> [What you will do]: Quote the entries below from the line with "for_loop queue_size (get_message" through the line with "say separator.", both ends included, and only those lines.

━━━

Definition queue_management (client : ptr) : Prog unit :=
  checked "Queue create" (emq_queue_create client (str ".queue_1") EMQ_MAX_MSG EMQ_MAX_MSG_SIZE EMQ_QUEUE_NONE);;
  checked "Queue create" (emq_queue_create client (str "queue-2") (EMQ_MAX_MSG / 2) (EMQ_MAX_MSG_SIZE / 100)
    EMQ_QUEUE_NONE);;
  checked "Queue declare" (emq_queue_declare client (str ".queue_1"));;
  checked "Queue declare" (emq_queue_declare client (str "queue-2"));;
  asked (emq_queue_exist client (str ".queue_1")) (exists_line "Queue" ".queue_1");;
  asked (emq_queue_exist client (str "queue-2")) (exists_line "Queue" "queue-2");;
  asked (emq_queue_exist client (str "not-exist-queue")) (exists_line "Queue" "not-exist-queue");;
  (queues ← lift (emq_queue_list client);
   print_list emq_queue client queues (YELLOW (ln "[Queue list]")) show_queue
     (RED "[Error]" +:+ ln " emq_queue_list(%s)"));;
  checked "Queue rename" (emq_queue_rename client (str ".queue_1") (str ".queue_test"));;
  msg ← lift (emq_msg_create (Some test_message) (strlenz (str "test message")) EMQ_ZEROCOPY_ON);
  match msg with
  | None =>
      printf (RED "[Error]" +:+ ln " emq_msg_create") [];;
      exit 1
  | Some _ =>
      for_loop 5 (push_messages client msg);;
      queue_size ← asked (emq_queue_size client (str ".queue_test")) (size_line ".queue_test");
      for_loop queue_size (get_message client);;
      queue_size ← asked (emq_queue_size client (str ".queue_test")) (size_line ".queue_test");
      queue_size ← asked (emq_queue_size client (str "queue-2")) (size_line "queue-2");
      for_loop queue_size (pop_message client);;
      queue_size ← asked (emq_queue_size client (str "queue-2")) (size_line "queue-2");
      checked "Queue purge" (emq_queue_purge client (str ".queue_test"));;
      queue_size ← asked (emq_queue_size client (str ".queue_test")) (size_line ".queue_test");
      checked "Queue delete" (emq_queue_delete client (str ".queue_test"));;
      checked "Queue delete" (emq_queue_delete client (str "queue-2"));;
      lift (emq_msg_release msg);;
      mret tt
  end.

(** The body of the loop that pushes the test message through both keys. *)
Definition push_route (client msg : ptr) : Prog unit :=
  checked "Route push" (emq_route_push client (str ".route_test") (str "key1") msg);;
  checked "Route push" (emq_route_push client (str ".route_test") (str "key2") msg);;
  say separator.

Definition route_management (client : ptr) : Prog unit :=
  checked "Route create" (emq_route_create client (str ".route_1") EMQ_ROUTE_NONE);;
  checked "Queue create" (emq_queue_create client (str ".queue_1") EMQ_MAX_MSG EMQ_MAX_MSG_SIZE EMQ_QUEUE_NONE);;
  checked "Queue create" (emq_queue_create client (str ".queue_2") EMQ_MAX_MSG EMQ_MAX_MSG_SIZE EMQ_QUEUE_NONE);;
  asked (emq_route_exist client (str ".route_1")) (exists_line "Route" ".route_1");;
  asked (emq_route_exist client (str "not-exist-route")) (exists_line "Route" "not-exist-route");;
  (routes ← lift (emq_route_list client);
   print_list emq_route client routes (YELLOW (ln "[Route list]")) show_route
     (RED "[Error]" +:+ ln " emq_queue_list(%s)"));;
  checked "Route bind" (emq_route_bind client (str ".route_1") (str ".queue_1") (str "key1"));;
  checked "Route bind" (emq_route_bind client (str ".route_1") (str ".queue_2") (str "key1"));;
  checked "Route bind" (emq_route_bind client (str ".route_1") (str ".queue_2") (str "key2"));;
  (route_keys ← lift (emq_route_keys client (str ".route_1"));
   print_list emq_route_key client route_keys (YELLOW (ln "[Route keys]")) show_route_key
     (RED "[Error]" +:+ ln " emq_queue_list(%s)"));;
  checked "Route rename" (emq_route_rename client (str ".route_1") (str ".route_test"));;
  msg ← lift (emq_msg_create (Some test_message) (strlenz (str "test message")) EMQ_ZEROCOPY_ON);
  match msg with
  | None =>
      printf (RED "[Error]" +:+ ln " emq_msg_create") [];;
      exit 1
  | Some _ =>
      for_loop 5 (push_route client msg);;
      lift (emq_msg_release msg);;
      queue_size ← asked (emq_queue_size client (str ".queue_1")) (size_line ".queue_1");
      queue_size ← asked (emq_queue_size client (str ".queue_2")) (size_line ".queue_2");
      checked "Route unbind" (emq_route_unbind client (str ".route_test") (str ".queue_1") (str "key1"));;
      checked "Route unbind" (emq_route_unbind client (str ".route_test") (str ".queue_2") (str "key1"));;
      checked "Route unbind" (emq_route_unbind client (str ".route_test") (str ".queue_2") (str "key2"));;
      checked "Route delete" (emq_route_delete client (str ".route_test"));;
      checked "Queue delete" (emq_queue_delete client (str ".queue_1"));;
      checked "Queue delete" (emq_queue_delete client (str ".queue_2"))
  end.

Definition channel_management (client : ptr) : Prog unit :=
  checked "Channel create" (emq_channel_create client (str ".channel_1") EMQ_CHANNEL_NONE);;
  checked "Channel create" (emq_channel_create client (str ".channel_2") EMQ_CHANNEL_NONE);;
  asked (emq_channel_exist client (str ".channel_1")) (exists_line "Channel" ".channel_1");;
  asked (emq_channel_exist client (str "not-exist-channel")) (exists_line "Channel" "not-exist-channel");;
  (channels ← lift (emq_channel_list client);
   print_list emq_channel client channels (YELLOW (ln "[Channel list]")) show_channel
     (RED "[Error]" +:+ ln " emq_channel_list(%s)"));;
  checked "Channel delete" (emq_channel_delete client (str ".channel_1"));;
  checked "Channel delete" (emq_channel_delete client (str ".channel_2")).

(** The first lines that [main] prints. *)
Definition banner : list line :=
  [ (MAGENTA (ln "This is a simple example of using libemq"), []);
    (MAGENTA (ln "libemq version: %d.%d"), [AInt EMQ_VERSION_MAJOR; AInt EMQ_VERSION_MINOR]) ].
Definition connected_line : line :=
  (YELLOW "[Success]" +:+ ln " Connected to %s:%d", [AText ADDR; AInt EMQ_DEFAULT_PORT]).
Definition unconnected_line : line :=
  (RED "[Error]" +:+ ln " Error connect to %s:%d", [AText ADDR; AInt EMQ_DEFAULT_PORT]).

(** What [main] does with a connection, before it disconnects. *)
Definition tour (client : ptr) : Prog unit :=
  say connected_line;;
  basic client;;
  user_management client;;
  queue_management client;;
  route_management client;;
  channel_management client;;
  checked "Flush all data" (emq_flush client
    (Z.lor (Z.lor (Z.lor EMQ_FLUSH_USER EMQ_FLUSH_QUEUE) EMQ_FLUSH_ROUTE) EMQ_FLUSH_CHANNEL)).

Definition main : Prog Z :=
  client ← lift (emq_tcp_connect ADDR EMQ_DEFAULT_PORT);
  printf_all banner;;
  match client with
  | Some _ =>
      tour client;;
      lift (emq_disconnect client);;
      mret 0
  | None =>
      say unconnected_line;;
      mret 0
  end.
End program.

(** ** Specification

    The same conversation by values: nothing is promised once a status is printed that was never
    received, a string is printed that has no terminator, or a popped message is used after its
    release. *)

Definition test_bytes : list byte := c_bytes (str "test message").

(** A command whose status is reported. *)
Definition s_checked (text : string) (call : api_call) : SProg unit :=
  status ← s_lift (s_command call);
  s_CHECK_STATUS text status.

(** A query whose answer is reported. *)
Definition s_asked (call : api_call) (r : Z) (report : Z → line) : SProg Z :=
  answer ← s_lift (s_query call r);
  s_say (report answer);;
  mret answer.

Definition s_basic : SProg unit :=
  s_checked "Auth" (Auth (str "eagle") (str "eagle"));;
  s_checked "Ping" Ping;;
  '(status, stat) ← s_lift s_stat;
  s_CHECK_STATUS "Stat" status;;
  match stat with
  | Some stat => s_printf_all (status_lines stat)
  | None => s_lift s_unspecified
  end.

━━━

> [Your solution]:
      for_loop queue_size (get_message client);;
      queue_size ← asked (emq_queue_size client (str ".queue_test")) (size_line ".queue_test");
      queue_size ← asked (emq_queue_size client (str "queue-2")) (size_line "queue-2");
      for_loop queue_size (pop_message client);;
      queue_size ← asked (emq_queue_size client (str "queue-2")) (size_line "queue-2");
      checked "Queue purge" (emq_queue_purge client (str ".queue_test"));;
      queue_size ← asked (emq_queue_size client (str ".queue_test")) (size_line ".queue_test");
      checked "Queue delete" (emq_queue_delete client (str ".queue_test"));;
      checked "Queue delete" (emq_queue_delete client (str "queue-2"));;
      lift (emq_msg_release msg);;
      mret tt
  end.

(** The body of the loop that pushes the test message through both keys. *)
Definition push_route (client msg : ptr) : Prog unit :=
  checked "Route push" (emq_route_push client (str ".route_test") (str "key1") msg);;
  checked "Route push" (emq_route_push client (str ".route_test") (str "key2") msg);;
  say separator.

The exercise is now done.